Inhibitory effects of (-)-α-bisabolol on LPS-induced inflammatory response in RAW264.7 macrophages.

机构信息

Biospectrum Life Science Institute, Eines Platz 11th FL, 442-13 Sangdaewon Dong, Seoungnam City, 462-807 Gyunggi Do, Republic of Korea.

出版信息

Food Chem Toxicol. 2011 Oct;49(10):2580-5. doi: 10.1016/j.fct.2011.06.076. Epub 2011 Jul 13.

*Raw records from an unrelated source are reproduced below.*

Lemma addToSchedule_absent (course : value) (st : Schedule) :
  course ∉ addedCourses st →
  addToSchedule course st =
  {| addedCourses := addedCourses st ++ [course];
     shoppingCartSize := shoppingCartSize st + 1 |}.
Proof.
  intros Hnin. unfold addToSchedule.
  rewrite decide_True; [done|]. by rewrite indexOf_absent.
Qed.

Lemma addToSchedule_counter (course : value) (st : Schedule) :
  shoppingCartSize st = Z.of_nat (length (addedCourses st)) →
  shoppingCartSize (addToSchedule course st)
    = Z.of_nat (length (addedCourses (addToSchedule course st))).
Proof.
  intros Hinv. destruct (decide (course ∈ addedCourses st)) as [Hin|Hnin].
  - by rewrite addToSchedule_present.
  - rewrite addToSchedule_absent by done. simpl. rewrite length_app. simpl. lia.
Qed.

Lemma addAllToSchedule_counter (courses : list value) : ∀ st : Schedule,
  shoppingCartSize st = Z.of_nat (length (addedCourses st)) →
  shoppingCartSize (addAllToSchedule courses st)
    = Z.of_nat (length (addedCourses (addAllToSchedule courses st))).
Proof.
  induction courses as [|course courses IH]; intros st Hinv; [done|].
  apply IH. by apply addToSchedule_counter.
Qed.

End ScheduleList.
(** * Poker engine: room lifecycle controller and deck subsystem

    A shallow embedding of the Go sources of the poker engine
    (packages [models], [storage], [services], [handlers]) together with
    the properties the specification states about them.

    Layout of the development:
    - external libraries (math/rand, time, encoding/json, strconv) as a
      type class of plain signatures, [GoRuntime];
    - the key/value store behind the go-redis client as an explicit
      state, [World], threaded through a small state monad [M];
    - the repository's functions, one definition per source function,
      named [Type_Method] after the Go receiver and method;
    - the theorems, one block per property;
    - worked instances: a runtime and small worlds on which the theorems
      are applied. *)

From Stdlib Require Import ZArith List Permutation Ascii String.
From stdpp Require Import base gmap strings list pretty.

Local Open Scope string_scope.
Local Open Scope list_scope.

(** ** Errors and results

    Go functions return [(value, error)] pairs.  A call that returns a
    non-nil error is [Err e]; its value component is never read by the
    callers embedded here, except in [DeckManager_DrawCard], whose
    empty-deck case is a success with the empty string. *)

Inductive error : Type :=
| RedisNil                          (* redis.Nil, printed "redis: nil" *)
| StoreUnavailable                  (* the round trip to the store failed *)
| Panic (msg : string)              (* a run-time panic *)
| Errorf (msg : string)             (* fmt.Errorf(msg) *)
| Errorw (msg : string) (cause : error).  (* fmt.Errorf(msg + ": %w", cause) *)

Inductive res (A : Type) : Type :=
| Ok (a : A)
| Err (e : error).
Arguments Ok {A} a.
Arguments Err {A} e.

(** The text [err.Error()] prints for the two store errors; wrapped and
    formatted errors print their message.  A panic is no error value in
    Go: it unwinds the callers, which the embedding writes as an error
    every caller passes on. *)
Fixpoint error_text (e : error) : string :=
  match e with
  | RedisNil => "redis: nil"
  | StoreUnavailable => "store unavailable"
  | Panic msg => "panic: " +:+ msg
  | Errorf msg => msg
  | Errorw msg cause => msg +:+ ": " +:+ error_text cause
  end.

(** ** Action log records (services.ActionData) *)

Inductive jvalue : Type :=
| JString (s : string)
| JInt (n : Z).

Record ActionData : Type := mkActionData {
  Action : string;
  Timestamp : Z;
  Source : string;
  Data : list (string * jvalue)
}.

(** ** Console log lines (utils.Logger)

    A line keeps the logger's prefix, its level and the message with the
    values passed for its arguments; the wall-clock stamp and the emoji
    the formatter adds are left out, and cards are listed by their
    codes.  Messages are rendered in English. *)

Record LogLine : Type := mkLogLine {
  lg_prefix : string;
  lg_level : string;
  lg_text : string;
  lg_args : list string
}.

(** ** External libraries

    Signatures of what the engine calls in Go's standard library.  A
    [Time] is a wall-clock instant in Unix seconds. *)

Class GoRuntime : Type := {
  (* math/rand: (r *Rand) Intn(n) *)
  RngState : Type;
  rand_Intn : RngState -> Z -> Z * RngState;
  (* time: t.Format(layout) in the local zone and in UTC, time.Parse *)
  time_Format : string -> Z -> string;
  time_FormatUTC : string -> Z -> string;
  time_Parse : string -> string -> option Z;
  (* encoding/json *)
  json_Marshal_strings : list string -> string;
  json_Unmarshal_strings : string -> list string;
  json_Marshal_action : ActionData -> string
}.

(** [rand.Intn(n)] returns a value in [[0, n)] for every positive [n]. *)
Definition Intn_in_range `{GoRuntime} : Prop :=
  forall (s : RngState) (n : Z), (0 < n)%Z -> (0 <= fst (rand_Intn s n) < n)%Z.

Definition RFC3339 : string := "2006-01-02T15:04:05Z07:00".

(** ** The store

    Modelled from the spec: the key/value store and the go-redis client
    in front of it are an external collaborator, "assumed to offer atomic
    single-command operations, grouped pipelines, and
    set/sorted-set/hash/list primitives".  Every key holds the type the
    key schema of [storage.Keys] documents for it, so the four kinds of
    values live in four maps.  A command or a pipelined batch is one
    round trip; [faults] schedules which of the coming round trips fail
    ([true]: the connection breaks and the call returns
    [StoreUnavailable]).  A single command that fails is not applied.  A
    batch is sent command after command on the connection and the store
    applies each one as it arrives, so a batch that fails has been
    applied up to some command: [cut] gives, for the round trip that has
    [k] entries of the schedule left, how many commands of a batch the
    store applied before the connection broke.  [wall] and [reads] are
    the wall clock: the k-th reading of the clock returns [wall k]. *)

Record World `{GoRuntime} : Type := mkWorld {
  hashes : gmap string (gmap string string);
  sets : gmap string (gset string);
  zsets : gmap string (list string);
  lists : gmap string (list string);
  faults : list bool;
  wall : nat -> Z;
  reads : nat;
  rng : RngState;
  console : list LogLine;
  cut : nat -> nat
}.

Section Engine.
Context `{RT : GoRuntime}.

Definition M (A : Type) : Type := World -> A * World.

Definition ret {A : Type} (a : A) : M A := fun w => (a, w).

Definition bind {A B : Type} (m : M A) (k : A -> M B) : M B :=
  fun w => match m w with (a, w') => k a w' end.

Notation "'let*' x := m 'in' k" := (bind m (fun x => k))
  (at level 10, x name, m at level 100, k at level 200).
Notation "'run' m 'in' k" := (bind m (fun _ => k))
  (at level 10, m at level 100, k at level 200).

DOI:10.1016/j.fct.2011.06.076
PMID:21771629
Abstract

Although (-)-α-bisabolol, a natural monocyclic sesquiterpene alcohol, is often used as a cosmetic soothing supplement, little is known about its mechanisms of anti-inflammatory effects. Therefore, this study was designed to investigate anti-inflammatory effects of (-)-α-bisabolol and its mechanisms of action. In this study, we found that (-)-α-bisabolol inhibited lipopolysaccharide (LPS)-induced production of nitric oxide (NO) and prostaglandin E(2) (PGE(2)) in RAW264.7 cells. In addition, expression of cyclooxygenase-2 (COX-2) and inducible nitric oxide synthase (iNOS) genes was reduced, as evidenced by Western blot and luciferase reporter assays for COX-2 and iNOS. To assess the mechanism of the anti-inflammatory property of (-)-α-bisabolol, its effects on the activity of AP-1 and NF-κB promoters were examined. LPS-induced activation of AP-1 and NF-κB promoters was significantly reduced by (-)-α-bisabolol. Consistently, (-)-α-bisabolol reduced LPS-induced phosphorylation of IκBα. In addition, while LPS-induced phosphorylation of ERK and p38 was attenuated by (-)-α-bisabolol, significant changes in the level of phosphorylated JNK were not observed. Our results indicate that (-)-α-bisabolol exerts anti-inflammatory effects by downregulating expression of iNOS and COX-2 genes through inhibition of NF-κB and AP-1 (ERK and p38) signaling.

摘要

虽然(-)-α- 倍半水芹醇是一种常用的天然单环倍半萜醇,常被用作化妆品的舒缓补充剂,但对其抗炎作用的机制知之甚少。因此,本研究旨在研究(-)-α- 倍半水芹醇的抗炎作用及其作用机制。在这项研究中,我们发现(-)-α- 倍半水芹醇抑制脂多糖(LPS)诱导的 RAW264.7 细胞中一氧化氮(NO)和前列腺素 E(2)(PGE(2))的产生。此外,通过 Western blot 和 COX-2 和 iNOS 的荧光素酶报告基因检测,发现环氧合酶-2(COX-2)和诱导型一氧化氮合酶(iNOS)基因的表达减少。为了评估(-)-α- 倍半水芹醇抗炎特性的机制,研究了其对 AP-1 和 NF-κB 启动子活性的影响。LPS 诱导的 AP-1 和 NF-κB 启动子的激活被(-)-α- 倍半水芹醇显著抑制。一致地,(-)-α- 倍半水芹醇减少了 LPS 诱导的 IκBα磷酸化。此外,虽然(-)-α- 倍半水芹醇减弱了 LPS 诱导的 ERK 和 p38 的磷酸化,但观察到磷酸化 JNK 的水平没有显著变化。我们的结果表明,(-)-α- 倍半水芹醇通过抑制 NF-κB 和 AP-1(ERK 和 p38)信号通路下调 iNOS 和 COX-2 基因的表达来发挥抗炎作用。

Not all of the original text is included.